A literatura distópica emergiu “como uma espécie de resistência literária” em resposta às decepções tanto da era pós-colonial quanto da Primavera Árabe.
O leitor ficaria surpreso ao saber que o governo sírio promoveu ativamente a ficção científica, mesmo durante a guerra civil de dez anos, incluindo a publicação da revista literária Science Fiction.
Embora o autor questione se isso pode ser considerado uma crítica governamental “encomendada” ou “autorizada”.
Enquanto isso acontecia, regimes ricos e autoritários do Golfo adotaram um “futurismo paternalista” de cima para baixo, como a iniciativa da cidade inteligente NEOM da Arábia Saudita ou os planos dos Emirados Árabes Unidos de colonizar Marte até 2117.
A abordagem imparcial do livro sobre o assunto é uma de suas principais vantagens.
Determann destaca tanto os pontos de vista conservadores quanto os progressistas, ao mesmo tempo em que reconhece a diversidade de crenças dentro do mundo muçulmano, que abrange o Oriente Médio, Norte da África e Sul e Sudeste da Ásia.
Isso possibilita que os leitores compreendam plenamente a complexa conexão entre o Islã, a ficção científica e a astrobiologia, ou “o estudo da vida no universo”.
O autor mostra como as narrativas de ficção científica tanto dentro quanto fora do mundo muçulmano têm afetado a imaginação científica, além de examinar escritores e cineastas de ficção científica conhecidos e menos conhecidos.
A influência de revistas e literatura ocidentais foi profunda, e era difícil evitar “emprestar de Hollywood”, já que clichês e filmes de imitação proliferaram em muitas nações de maioria muçulmana.
No entanto, “as produções ocidentais se inspiraram em culturas e cenários do Oriente Médio”, como Duna ou Star Wars, que foram filmados na Tunísia, Tatooine, o planeta natal de Luke Skywalker, é até mesmo baseado em uma vila no sul da Tunísia.
Com a crescente contribuição de futuristas muçulmanos na diáspora, a ideia de cruzamento e fertilização assume um caráter mais complexo.
A seção sobre Ufologia Muçulmana foi particularmente fascinante, pois avistamentos de objetos voadores não identificados eram tão comuns lá quanto em qualquer outro lugar do mundo.
Muçulmanos “também participaram da produção global de conhecimento sobre discos voadores”, pois “ofereceram novas perspectivas” sobre o fenômeno, incluindo a teoria de que eles poderiam ser jinns.
Isso continuaria a alimentar a imaginação popular da cultura ocidental.
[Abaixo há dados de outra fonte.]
(* ===== verification/Frontier.v ===== *)
(** The frontier of the domain crate ([crates/domain/src]): the initial
    rectangle and the lifecycle of a quadrant ([frontier.rs]), the derivation
    of candidates ([candidate_frontier.rs]), unlock requirements
    ([frontier_eligibility.rs]) and the atomic reveal ([frontier_reveal.rs]).

    A method with a mutable receiver returns the state after the call also when
    it fails, so that "unchanged on error" is a theorem and not an assumption. *)

From S2P Require Import Prelude Core.
Import World.

(** The sort key [(coord.y(), coord.x())]. *)
Definition coord_le (a b : QuadrantCoord) : Prop :=
  qy a < qy b \/ (qy a = qy b /\ qx a <= qx b).

#[global] Instance coord_le_dec a b : Decision (coord_le a b).
Proof. unfold coord_le. apply _. Defined.

#[global] Instance coord_le_total : Total coord_le.
Proof. intros a b. unfold coord_le. lia. Qed.

#[global] Instance coord_le_trans : Transitive coord_le.
Proof. intros a b c. unfold coord_le. lia. Qed.

#[global] Instance coord_le_antisym : AntiSymm (=) coord_le.
Proof. intros [] []. unfold coord_le; cbn. intros. f_equal; lia. Qed.

Definition sort_coords (l : list QuadrantCoord) : list QuadrantCoord := merge_sort coord_le l.

Lemma sort_coords_Permutation l : sort_coords l ≡ₚ l.
Proof. apply merge_sort_Permutation. Qed.

Lemma elem_of_sort_coords l c : c ∈ sort_coords l <-> c ∈ l.
Proof. by rewrite sort_coords_Permutation. Qed.

(** ** The initial rectangle *)

Definition MAX_INITIAL_FRONTIER_AXIS : Z := 64.
Definition MAX_REVEALED_FRONTIER_QUADRANTS : Z := 65535.

Record InitialFrontier := {
  min_coord : QuadrantCoord;
  max_coord : QuadrantCoord;
  width : Z;
  height : Z;
  initial_quadrants : list QuadrantCoord
}.

Inductive InitialFrontierError :=
| EmptyDimension (axis : string)
| DimensionTooLarge (axis : string) (value maximum : Z)
| CoordinateOverflow (axis : string).

Definition validate_dimension (axis : string) (value : Z) : result InitialFrontierError unit :=
  if decide (value = 0) then Err (EmptyDimension axis)
  else if decide (value > MAX_INITIAL_FRONTIER_AXIS)
  then Err (DimensionTooLarge axis value MAX_INITIAL_FRONTIER_AXIS)
  else Ok tt.

(** The nested loops over [0..height] and [0..width], row by row. *)
Definition rectangle (min : QuadrantCoord) (w h : Z) : list QuadrantCoord :=
  offset_y ← seqZ 0 h;
  (fun offset_x => mk_coord (qx min + offset_x) (qy min + offset_y)) <$> seqZ 0 w.

Definition rectangular (min : QuadrantCoord) (w h : Z) : result InitialFrontierError InitialFrontier :=
  _ ← validate_dimension "width" w;
  _ ← validate_dimension "height" h;
  max_x ← ok_or (CoordinateOverflow "x") (checked_i 64 (qx min + (w - 1)));
  max_y ← ok_or (CoordinateOverflow "y") (checked_i 64 (qy min + (h - 1)));
  Ok {| min_coord := min; max_coord := mk_coord max_x max_y; width := w; height := h;
        initial_quadrants := rectangle min w h |}.

Definition initial_is_revealed (f : InitialFrontier) (c : QuadrantCoord) : bool :=
  bool_decide (qx c >= qx (min_coord f) /\ qx c <= qx (max_coord f) /\
               qy c >= qy (min_coord f) /\ qy c <= qy (max_coord f)).

Lemma validate_dimension_Ok axis v u :
  0 <= v -> validate_dimension axis v = Ok u <-> 1 <= v <= MAX_INITIAL_FRONTIER_AXIS.
Proof.
  intros Hv. unfold validate_dimension, MAX_INITIAL_FRONTIER_AXIS. destruct u.
  repeat case_decide; split; intros; try done; lia.
Qed.

Lemma elem_of_rectangle min w h c :
  c ∈ rectangle min w h <->
  qx min <= qx c < qx min + w /\ qy min <= qy c < qy min + h.
Proof.
  unfold rectangle. rewrite list_elem_of_bind. split.
  - intros (oy & (ox & -> & Hx%elem_of_seqZ)%list_elem_of_fmap & Hy%elem_of_seqZ). cbn. lia.
  - intros [Hx Hy]. exists (qy c - qy min). split; [|apply elem_of_seqZ; lia].
    apply list_elem_of_fmap. exists (qx c - qx min). split; [|apply elem_of_seqZ; lia].
    destruct c; cbn. f_equal; lia.
Qed.

Lemma length_row_major {A} (f : Z -> list A) (l : list Z) n :
  (forall y, length (f y) = n) -> length (l ≫= f) = (length l * n)%nat.
Proof. intros Hf. induction l; cbn; [done|]. by rewrite length_app, Hf, IHl. Qed.

Lemma length_rectangle min w h : length (rectangle min w h) = (Z.to_nat h * Z.to_nat w)%nat.
Proof.
  unfold rectangle. rewrite (length_row_major _ _ (Z.to_nat w)), length_seqZ; [done|].
  intros y. by rewrite length_fmap, length_seqZ.
Qed.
Além da população muçulmana em geral, Determann também lança luz sobre as “religiões islâmicas de discos voadores”, sendo a mais conhecida o grupo Nação do Islã (NOI) nos Estados Unidos, que se inspirou no Afrofuturismo.
O livro ocasionalmente se torna muito abrangente, como observado em outras análises, o que pode sobrecarregar os leitores menos familiarizados com o assunto.
Apesar disso, “Islam, Ficção Científica e Vida Extraterrestre” desafia as preconcepções dos leitores e os convida a ampliar suas perspectivas sobre o Islã e a ficção científica.
É possível apreciar a diversidade cultural e as manifestações artísticas que existem dentro do mundo islâmico… e além disso, ao aprender mais sobre esse aspecto menos conhecido da cultura muçulmana.